LANGUAGE CHOICE IN REDUCING STIGMA AROUND HEALTH CONDITIONS

Words used to describe mental illnesses and substance use disorders (addiction to alcohol and other legal and illegal drugs) can have an impact on the likelihood that individuals will seek help and the quality of the care they receive. Stigma, i.e., negative attitudes toward persons based on distinguishing characteristics may contribute in multiple ways to poorer health outcomes. An article published on July 19, 2021 in the journal Neuropsychopharmacology indicates that researchers and clinicians can help reduce stigma by carefully choosing the words they use to describe mental health conditions and addictions and the patients who are affected by them. Mental illnesses and substance use disorders always have been among the most stigmatized of health conditions. Because language can shape thoughts and beliefs, scientific communication sometimes may serve as an inadvertent vector of harmful stereotypes and assumptions.

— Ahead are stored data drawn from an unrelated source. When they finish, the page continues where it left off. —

(* ===== verification/Device.v ===== *)
(** Data shared by the device plugins and the gateway (source/point.h,
    source/device.h, source/misc_dev_plugins.h, source/common.h).

    A C enumeration is its numbers: the code stores them in integers, compares
    them with integers and, in several plugins, writes numbers no enumerator
    has. *)

From S2P Require Import Prelude CMem.

(** ** PointFeature_u *)

Definition FEATURE_UNKNOWN : Z := 0.
Definition FEATURE_SCENE : Z := 1.
Definition FREATURE_FAULT : Z := 2.
Definition FEATURE_POS : Z := 3.
Definition FEATURE_MODE : Z := 4.
Definition PANEL_SWITCH : Z := 100.
Definition PANEL_SWITCH_STATUS : Z := 101.
Definition DIMMING_BRIGHTNESS : Z := 102.
Definition DIMMING_BRIGHTNESS_STATUS : Z := 103.
Definition ACD_SWITCH : Z := 200.
Definition ACD_SWITCH_STATUS : Z := 201.
Definition ACD_TEMP : Z := 202.
Definition ACD_TEMP_STATUS : Z := 203.
Definition ACD_MODE : Z := 204.
Definition ACD_MODE_STATUS : Z := 205.
Definition ACD_SPEED : Z := 206.
Definition ACD_SPEED_STATUS : Z := 207.
Definition ACD_WIND_DIR : Z := 208.
Definition ACD_WIND_DIR_STATUS : Z := 209.
Definition ACD_MODE_OUTDOOR : Z := 210.
Definition ACD_MODE_OUTDOOR_STATUS : Z := 211.
Definition ACD_ENV_TEMP : Z := 212.
Definition ACD_ERROR_CODE : Z := 213.
Definition HEAT_SWITCH : Z := 300.
Definition HEAT_SWITCH_STATUS : Z := 301.
Definition HEAT_TEMP : Z := 302.
Definition HEAT_TEMP_STATUS : Z := 303.
Definition HEAT_ENV_TEMP : Z := 304.
Definition HEAT_VALVE_STATUS : Z := 305.
Definition HEAT_ERROR_CODE : Z := 306.
Definition VENT_SWITCH : Z := 400.
Definition VENT_SWITCH_STATUS : Z := 401.
Definition VENT_SPEED : Z := 402.
Definition VENT_SPEED_STATUS : Z := 403.
Definition VENT_WIND_DIR : Z := 404.
Definition VENT_WIND_DIR_STATUS : Z := 405.
Definition VENT_MODE : Z := 406.
Definition VENT_MODE_STATUS : Z := 407.
Definition VENT_VALVE : Z := 408.
Definition VENT_VALVE_STATUS : Z := 409.
Definition VENT_HUMI : Z := 410.
Definition VENT_HUMI_STATUS : Z := 411.
Definition VENT_ENV_TEMP : Z := 412.
Definition VENT_ENV_HUMI : Z := 413.
Definition VENT_ERROR_CODE : Z := 414.
Definition CURTAIN_SWITCH : Z := 500.
Definition CURTAIN_SWITCH_STATUS : Z := 501.
Definition CURTAIN_OPEN_CLOSE : Z := 502.
Definition CURTAIN_OPEN : Z := 503.
Definition CURTAIN_CLOSE : Z := 504.
Definition CURTAIN_STOP_CONTINUOUS : Z := 505.
Definition CURTAIN_STOP : Z := 506.
Definition CURTAIN_CONTINUOUS : Z := 507.
Definition CURTAIN_PERCENT : Z := 508.
Definition CURTAIN_DIRECTION : Z := 509.
Definition AQI_TEMP : Z := 600.
Definition AQI_HUMI : Z := 601.
Definition AQI_PM25 : Z := 602.
Definition AQI_CO2 : Z := 603.
Definition HUMIDIFIER_SWITCH : Z := 700.
Definition HUMIDIFIER_HUMIDITY_SET : Z := 701.
Definition PURIFIER_SWITCH : Z := 800.
Definition PURIFIER_FLOW : Z := 801.
Definition PURIFIER_TDS : Z := 802.
Definition PURIFIER_PP_FILTER_TIME : Z := 803.
Definition PURIFIER_RESET : Z := 804.

(** The enumerators, in the order of the header. *)
Definition PointFeature_u : list Z :=
  [FEATURE_UNKNOWN; FEATURE_SCENE; FREATURE_FAULT; FEATURE_POS;
   FEATURE_MODE; PANEL_SWITCH; PANEL_SWITCH_STATUS; DIMMING_BRIGHTNESS;
   DIMMING_BRIGHTNESS_STATUS; ACD_SWITCH; ACD_SWITCH_STATUS; ACD_TEMP;
   ACD_TEMP_STATUS; ACD_MODE; ACD_MODE_STATUS; ACD_SPEED;
   ACD_SPEED_STATUS; ACD_WIND_DIR; ACD_WIND_DIR_STATUS; ACD_MODE_OUTDOOR;
   ACD_MODE_OUTDOOR_STATUS; ACD_ENV_TEMP; ACD_ERROR_CODE; HEAT_SWITCH;
   HEAT_SWITCH_STATUS; HEAT_TEMP; HEAT_TEMP_STATUS; HEAT_ENV_TEMP;
   HEAT_VALVE_STATUS; HEAT_ERROR_CODE; VENT_SWITCH; VENT_SWITCH_STATUS;
   VENT_SPEED; VENT_SPEED_STATUS; VENT_WIND_DIR; VENT_WIND_DIR_STATUS;
   VENT_MODE; VENT_MODE_STATUS; VENT_VALVE; VENT_VALVE_STATUS;
   VENT_HUMI; VENT_HUMI_STATUS; VENT_ENV_TEMP; VENT_ENV_HUMI;
   VENT_ERROR_CODE; CURTAIN_SWITCH; CURTAIN_SWITCH_STATUS; CURTAIN_OPEN_CLOSE;
   CURTAIN_OPEN; CURTAIN_CLOSE; CURTAIN_STOP_CONTINUOUS; CURTAIN_STOP;
   CURTAIN_CONTINUOUS; CURTAIN_PERCENT; CURTAIN_DIRECTION; AQI_TEMP;
   AQI_HUMI; AQI_PM25; AQI_CO2; HUMIDIFIER_SWITCH;
   HUMIDIFIER_HUMIDITY_SET; PURIFIER_SWITCH; PURIFIER_FLOW; PURIFIER_TDS;
   PURIFIER_PP_FILTER_TIME; PURIFIER_RESET].

(** ** DeviceType_u: the types the Modbus and KNX monitors branch on *)

Definition MODBUS_PANEL_ONE_KEY : Z := 16.
Definition MODBUS_PANEL_TWO_KEY : Z := 17.
Definition MODBUS_PANEL_THREE_KEY : Z := 18.
Definition MODBUS_PANEL_FOUR_KEY : Z := 19.
Definition MODBUS_PANEL_FIVE_KEY : Z := 20.
Definition MODBUS_PANEL_SIX_KEY : Z := 21.
Definition MODBUS_PANEL_SEVEN_KEY : Z := 22.
Definition MODBUS_PANEL_EIGHT_KEY : Z := 23.
Definition KNX_DEVICE_AIRCONDITION : Z := 27.
Definition KNX_DEVICE_VENTILATION : Z := 28.
Definition KNX_DEVICE_FLOORHEATING : Z := 29.
Definition KNX_DEVICE_CURTAIN : Z := 30.
Definition MODBUS_DEVICE_AIRCONDITION : Z := 31.
Definition MODBUS_DEVICE_VENTILATION : Z := 32.
Definition MODBUS_DEVICE_FLOORHEATING : Z := 33.
Definition MODBUS_DEVICE_CURTAIN : Z := 34.
Definition MODBUS_DEVICE_AQI : Z := 35.
Definition MODBUS_DEVICE_PANNEL : Z := 36.
Definition MODBUS_DEVICE_HUMIDIFIER : Z := 37.
Definition MODBUS_DEVICE_PURIFIER : Z := 38.

(** ** ModbusDataType_e *)

Definition PROP_BOOL : Z := 0.
Definition PROP_VALUE : Z := 1.
Definition PROP_STR : Z := 2.
Definition PROP_ENUM : Z := 3.
Definition PROP_BITMAP : Z := 4.

(** ** Data points from the cloud

    [ty_obj_dp_value_u] is a union of 32-bit members and a [bool]; [dpvalue] is
    its 32-bit pattern on the little-endian target, so [dp_bool] is the low
    byte. *)

Record ty_obj_dp_s := Dp { dpid : Z; dptype : Z; dpvalue : Z; time_stamp : Z }.

Definition dp_value (o : ty_obj_dp_s) : Z := i32 (dpvalue o).
Definition dp_enum (o : ty_obj_dp_s) : Z := u32 (dpvalue o).
Definition dp_bool (o : ty_obj_dp_s) : bool := negb (u8 (dpvalue o) =? 0).

(** ** Messages for the serial line

    [pBuf] is the block [calloc] returned (its length is the size asked for),
    [len] the length the sender will use. *)

Record Msg_t := Msg { key : Z; pBuf : option (list Z); len : Z; timestamp : Z }.

(** ** Objects reported by a plugin *)

Record MbusObj_t := MbusObj {
  pPrimaryKey : option string;
  ePrimaryType : Z;
  localPoint : Z;
  type : Z;
  rcvValue : Z;
  sndValue : Z;
  value : Z;
  valueOld : Z;
  forceSync : Z;
  cloudPoint : Z;
  flag : Z
}.

(** A block [calloc] has just returned. *)
Definition MbusObj0 : MbusObj_t := MbusObj None 0 0 0 0 0 0 0 0 0 0.

(** Assignments to the fields the code writes; [value] and the like are
    [uint32_t]. *)
Definition set_pPrimaryKey v o :=
  MbusObj v (ePrimaryType o) (localPoint o) (type o) (rcvValue o) (sndValue o)
    (value o) (valueOld o) (forceSync o) (cloudPoint o) (flag o).
Definition set_ePrimaryType v o :=
  MbusObj (pPrimaryKey o) v (localPoint o) (type o) (rcvValue o) (sndValue o)
    (value o) (valueOld o) (forceSync o) (cloudPoint o) (flag o).
Definition set_localPoint v o :=
  MbusObj (pPrimaryKey o) (ePrimaryType o) v (type o) (rcvValue o) (sndValue o)
    (value o) (valueOld o) (forceSync o) (cloudPoint o) (flag o).
Definition set_type v o :=
  MbusObj (pPrimaryKey o) (ePrimaryType o) (localPoint o) v (rcvValue o) (sndValue o)
    (value o) (valueOld o) (forceSync o) (cloudPoint o) (flag o).
Definition set_rcvValue v o :=
  MbusObj (pPrimaryKey o) (ePrimaryType o) (localPoint o) (type o) (u32 v) (sndValue o)
    (value o) (valueOld o) (forceSync o) (cloudPoint o) (flag o).
Definition set_sndValue v o :=
  MbusObj (pPrimaryKey o) (ePrimaryType o) (localPoint o) (type o) (rcvValue o) (u32 v)
    (value o) (valueOld o) (forceSync o) (cloudPoint o) (flag o).
Definition set_value v o :=
  MbusObj (pPrimaryKey o) (ePrimaryType o) (localPoint o) (type o) (rcvValue o) (sndValue o)
    (u32 v) (valueOld o) (forceSync o) (cloudPoint o) (flag o).
Definition set_valueOld v o :=
  MbusObj (pPrimaryKey o) (ePrimaryType o) (localPoint o) (type o) (rcvValue o) (sndValue o)
    (value o) (u32 v) (forceSync o) (cloudPoint o) (flag o).
Definition set_forceSync v o :=
  MbusObj (pPrimaryKey o) (ePrimaryType o) (localPoint o) (type o) (rcvValue o) (sndValue o)
    (value o) (valueOld o) v (cloudPoint o) (flag o).
Definition set_cloudPoint v o :=
  MbusObj (pPrimaryKey o) (ePrimaryType o) (localPoint o) (type o) (rcvValue o) (sndValue o)
    (value o) (valueOld o) (forceSync o) v (flag o).

(** [o->localPoint = lp; o->value = v] on a fresh object. *)
Definition reported (lp v : Z) : MbusObj_t := set_value v (set_localPoint lp MbusObj0).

A concern is that bias among medical professionals and mental health service providers can reduce the likelihood that individuals with mental illnesses will be offered or receive appropriate treatment or be referred for specialty care. Stigma against individuals with substance use disorders has proven particularly intractable. The public continues to see these disorders as character flaws or even as deviance, contributing to a treatment-averse mindset even among some physicians and health care providers. For example, some clinicians were more likely to favor punishment (a jail sentence) versus treatment for someone when that individual was described as a “substance abuser” versus having a “substance use disorder. Instead, using scientifically accurate language and terms that centralize the experience of patients who experience psychiatric conditions and that validate their worth can positively affect how they are treated within health care and in society more generally.

Similarly, the August 2021 issue of the journal The Gerontologist includes a paper discussing how in research Alzheimer’s Disease (AD) is referred to as a pathophysiological process, regardless of whether clinical symptoms are present, whereas in the lay literature, it is understood as a form of dementia. The two different uses of the term may result in misunderstandings, especially those research framings that falsely imply that patients with AD biomarkers inevitably will develop dementia. Adoption of the research understanding of AD in clinical practice will have normative implications, e.g., it legitimizes biomarker testing in individuals without dementia as improving “diagnostic” certainty.